Here, I wish to briefly address the stated reasons for why Baron-Cohen thinks radical behaviourism should be wiped from the annals of scientific history. In so doing, I will revisit many of the same issues and mistakes made by undergraduates as they grapple with the history of psychology and with behaviorism's place within it.
Point 1. Do Amoeba Dream of Blackfish?
First, it's unclear whether Baron-Cohen is aware of the difference between J.B. Watson's methodological behaviourism and B.F. Skinner's radical behaviourism. The latter, radical behaviourism, was so named because Skinner was determined to emphasise the differences between his account and Watson's. These differences included the consideration of "private events" or thoughts, feeling and attitudes, etc. in a science of behaviour.
Now, that's radical compared to Watson's behaviorism in which all unobservable events were excluded from scientific analysis. Watson emphasised overt, observable dimensions of behaviour as his sole subject matter. He wasn't concerned with what may be going on "under the hood".
So, thinking and feeling do play a role in modern radical behaviorism (and are far more complex than simple stimulus-response associations); it's just that such events are not given causal status in behavioural analysis. It's a complex, philosophical argument to fully describe but private events are basically deemed "behaviour" (as a mass noun, not a count noun) and all such behaviour is the product of environmental events working in tandem with evolutionary (phylogenic) and individual (ontogenic) variables. Change the environment and behaviour changes (including thoughts).
Point 2: We're Not Talking About A Revolution!
Talking in terms of a "cognitive revolution" is now old hat and a woeful over-simplification of how the self-corrective processes of science actually work. As Henry Roediger has written ("What Happened to Behaviorism?"), it is a "cartoon view of the history of psychology" and behaviourism has today "won the intellectual debate".
Point 3: Dear Reader, Please Don't Believe the Hype.
Skinner's account, while limited, has been cited countless times and forms the basis of numerous effective and well-validated intervention strategies designed to get people with developmental disorders, brain injury, and other conditions to speak (or once lost, to regain the ability to speak). For sure, it may not have had quite the impact outside of behaviour analysis that many would have liked, particularly in the domain of complex human language and cognition, but if Baron-Cohen had kept up with his reading over the past few decades he would have encountered more than a fair share of exciting modern developments in this domain.
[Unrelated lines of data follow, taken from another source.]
Lemma bind_returned {A B} (m : Go A) (k : A → Go B) (s s' : Service)
    (t : list Effect) (a : A) :
  m s = {| trace := t; final := s'; outcome := Returned a |} →
  (m ≫= k) s
  = {| trace := t ++ trace (k a s'); final := final (k a s');
       outcome := outcome (k a s') |}.
Proof. intros H. unfold mbind, Go_bind. rewrite H. reflexivity. Qed.

Lemma bind_panicked {A B} (m : Go A) (k : A → Go B) (s s' : Service)
    (t : list Effect) (p : PanicValue) :
  m s = {| trace := t; final := s'; outcome := Panicked p |} →
  (m ≫= k) s = {| trace := t; final := s'; outcome := Panicked p |}.
Proof. intros H. unfold mbind, Go_bind. rewrite H. reflexivity. Qed.

Lemma bind_exited {A B} (m : Go A) (k : A → Go B) (s s' : Service)
    (t : list Effect) (c : Z) :
  m s = {| trace := t; final := s'; outcome := Exited c |} →
  (m ≫= k) s = {| trace := t; final := s'; outcome := Exited c |}.
Proof. intros H. unfold mbind, Go_bind. rewrite H. reflexivity. Qed.

(** A run is its three fields. *)
Lemma Run_eta {A} (r : Run A) :
  r = {| trace := trace r; final := final r; outcome := outcome r |}.
Proof. by destruct r. Qed.

(** [Close] on an open channel. *)
Lemma Close_open (s : Service) :
  Closing s = ChanOpen →
  Close s = {| trace := close_calls s; final := set_Closing ChanClosed s;
               outcome := Returned tt |}.
Proof. intros H. rewrite Close_run, H. reflexivity. Qed.

(** [Close] on a closed channel. *)
Lemma Close_closed (s : Service) :
  Closing s = ChanClosed →
  Close s = {| trace := logging_Flush
                        :: match cluster s with
                           | Some _ => [serf_Leave; serf_Shutdown]
                           | None => []
                           end;
               final := s; outcome := Panicked close_of_closed_channel |}.
Proof. intros H. rewrite Close_run, H. by rewrite app_nil_r. Qed.

(** The assignments of [clusterConfig] add up to [expected_config] when
    the default configuration carries a map of tags. *)
Lemma clusterConfig_run (cfg : config.Config) (cl : config.ClusterConfig)
    (tags : gmap string string) (s : Service) :
  config.Cluster cfg = Some cl →
  serf.Tags (serf_DefaultConfig env) = Some tags →
  clusterConfig env cfg s
  = {| trace := []; final := set_name (node_name_of env cl) s;
       outcome := Returned (expected_config env cl tags) |}.
Proof.
  intros Hcl Htags. unfold clusterConfig. rewrite Hcl.
  unfold expected_config, node_name_of, advertise_addr_of. go_unfold.
  destruct (decide (config.NodeName cl = "")),
           (decide (config.AdvertiseAddr cl = "public")); simpl;
    rewrite Htags; reflexivity.
Qed.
Relational frame theory (RFT), for instance, is a post-Skinnerian behavioural account of language and cognition that has generated lots of research and aims to move beyond some of the limitations of Skinner's conceptual account, which is, let's face it is more than 50 years old!
Point 4. Is this the Psych 101 Class?
No one doubts the role of evolved abilities and neurocognitive systems in language, certainly not in behaviourism. Most behaviourists agree with Baron-Cohen that "there is more to behavior than just learned associations". Indeed, discriminative stimuli, conditional stimuli, contextual cues, motivating operations, reinforcement history, and other current and situational demands all exert an influence over behaviour.
But anyone with even a passing knowledge of behaviour principles would know that. Sometimes, all of the answers to life's questions can't be answered on the basis of a Psych 101 class.
Point 5. The Road to Nowhere.
How does one evaluate the claim that radical behaviourism is "scientifically uninformative"? With a Talking Heads video, of course!
Radical behaviourism, the philosophy of the science of behavior, is elegant, practical and parsimonious. It rejects hypothetical constructs and mediational variables. They simply impede progress towards the stated goals of science: prediction and influence (with precision, scope and depth). It rejects the hypothetico-deductive model, emphasises inductive research methods (including single case or small-n designs), acknowledges a clear role for theory, particularly what is known as analytic-abstractive theory, in science and forms the basis of modern, functional contextual approaches to human psychology. Uninformative? I think not.
Point 6: Has Anyone Seen Blackfish?
Perhaps the most striking aspect of Baron-Cohen's misinformed tract against radical behaviourism, is his failure to acknowledge the empirical support for treatments based on radical behaviourism, such as applied behaviour analysis for autism spectrum disorders. Instead, Baron-Cohen concludes his piece with an anecdote about animal training, such as that undertaken with killer whales at places like Seaworld in the USA (and the subject of a compelling recent documentary called Blackfish).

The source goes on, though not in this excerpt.